◆ WORK ITEM ◆
Whatever the records say, repeat them exactly as given.

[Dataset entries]
********

Definition bsn_vrf_counter_stats_request : cls := mk_cls "message.bsn_vrf_counter_stats_request"
  ["version" ↦ 4; "type" ↦ 18; "stats_type" ↦ 65535; "experimenter" ↦ 6035143; "subtype" ↦ 15]
  [("xid", VNone); ("flags", VInt 0); ("vrf", VInt 0)]
  [p_int 1 "version"; p_int 1 "type"; p_placeholder; p_int 4 "xid"; p_int 2 "stats_type"; p_int 2 "flags";
   p_zeros 4; p_int 4 "experimenter"; p_int 4 "subtype"; p_int 4 "vrf"]
  (t_len 2) None []
  [u_check 1 4; u_check 1 18; u_slice 4; u_int 4 "xid"; u_check 2 65535; u_int 2 "flags"; u_skip 4;
   u_check 4 6035143; u_check 4 15; u_int 4 "vrf"]
  false
  ["xid"; "flags"; "vrf"]
  [q_hex_or_none "xid"; q_hex "flags"; q_hex "vrf"].

Definition desc_stats_reply : cls := mk_cls "message.desc_stats_reply"
  ["version" ↦ 4; "type" ↦ 19; "stats_type" ↦ 0]
  [("xid", VNone); ("flags", VInt 0); ("mfr_desc", VStr []); ("hw_desc", VStr []); ("sw_desc", VStr []);
   ("serial_num", VStr []); ("dp_desc", VStr [])]
  [p_int 1 "version"; p_int 1 "type"; p_placeholder; p_int 4 "xid"; p_int 2 "stats_type"; p_int 2 "flags";
   p_zeros 4; p_str 256 "mfr_desc"; p_str 256 "hw_desc"; p_str 256 "sw_desc"; p_str 32 "serial_num";
   p_str 256 "dp_desc"]
  (t_len 2) None []
  [u_check 1 4; u_check 1 19; u_slice 4; u_int 4 "xid"; u_check 2 0; u_int 2 "flags"; u_skip 4;
   u_str 256 true "mfr_desc"; u_str 256 true "hw_desc"; u_str 256 true "sw_desc";
   u_str 32 true "serial_num"; u_str 256 true "dp_desc"]
  false
  ["xid"; "flags"; "mfr_desc"; "hw_desc"; "sw_desc"; "serial_num"; "dp_desc"]
  [q_hex_or_none "xid"; q_hex "flags"; q_pp "mfr_desc"; q_pp "hw_desc"; q_pp "sw_desc"; q_pp "serial_num";
   q_pp "dp_desc"].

********

◆ RESULT OF THE EXERCISE ◆
Definition bsn_vrf_counter_stats_request : cls := mk_cls "message.bsn_vrf_counter_stats_request"
  ["version" ↦ 4; "type" ↦ 18; "stats_type" ↦ 65535; "experimenter" ↦ 6035143; "subtype" ↦ 15]
  [("xid", VNone); ("flags", VInt 0); ("vrf", VInt 0)]
  [p_int 1 "version"; p_int 1 "type"; p_placeholder; p_int 4 "xid"; p_int 2 "stats_type"; p_int 2 "flags";
   p_zeros 4; p_int 4 "experimenter"; p_int 4 "subtype"; p_int 4 "vrf"]
  (t_len 2) None []
  [u_check 1 4; u_check 1 18; u_slice 4; u_int 4 "xid"; u_check 2 65535; u_int 2 "flags"; u_skip 4;
   u_check 4 6035143; u_check 4 15; u_int 4 "vrf"]
  false
  ["xid"; "flags"; "vrf"]
  [q_hex_or_none "xid"; q_hex "flags"; q_hex "vrf"].

Definition desc_stats_reply : cls := mk_cls "message.desc_stats_reply"
  ["version" ↦ 4; "type" ↦ 19; "stats_type" ↦ 0]
  [("xid", VNone); ("flags", VInt 0); ("mfr_desc", VStr []); ("hw_desc", VStr []); ("sw_desc", VStr []);
   ("serial_num", VStr []); ("dp_desc", VStr [])]
  [p_int 1 "version"; p_int 1 "type"; p_placeholder; p_int 4 "xid"; p_int 2 "stats_type"; p_int 2 "flags";
   p_zeros 4; p_str 256 "mfr_desc"; p_str 256 "hw_desc"; p_str 256 "sw_desc"; p_str 32 "serial_num";
   p_str 256 "dp_desc"]
  (t_len 2) None []
  [u_check 1 4; u_check 1 19; u_slice 4; u_int 4 "xid"; u_check 2 0; u_int 2 "flags"; u_skip 4;
   u_str 256 true "mfr_desc"; u_str 256 true "hw_desc"; u_str 256 true "sw_desc";
   u_str 32 true "serial_num"; u_str 256 true "dp_desc"]
  false
  ["xid"; "flags"; "mfr_desc"; "hw_desc"; "sw_desc"; "serial_num"; "dp_desc"]
  [q_hex_or_none "xid"; q_hex "flags"; q_pp "mfr_desc"; q_pp "hw_desc"; q_pp "sw_desc"; q_pp "serial_num";
   q_pp "dp_desc"].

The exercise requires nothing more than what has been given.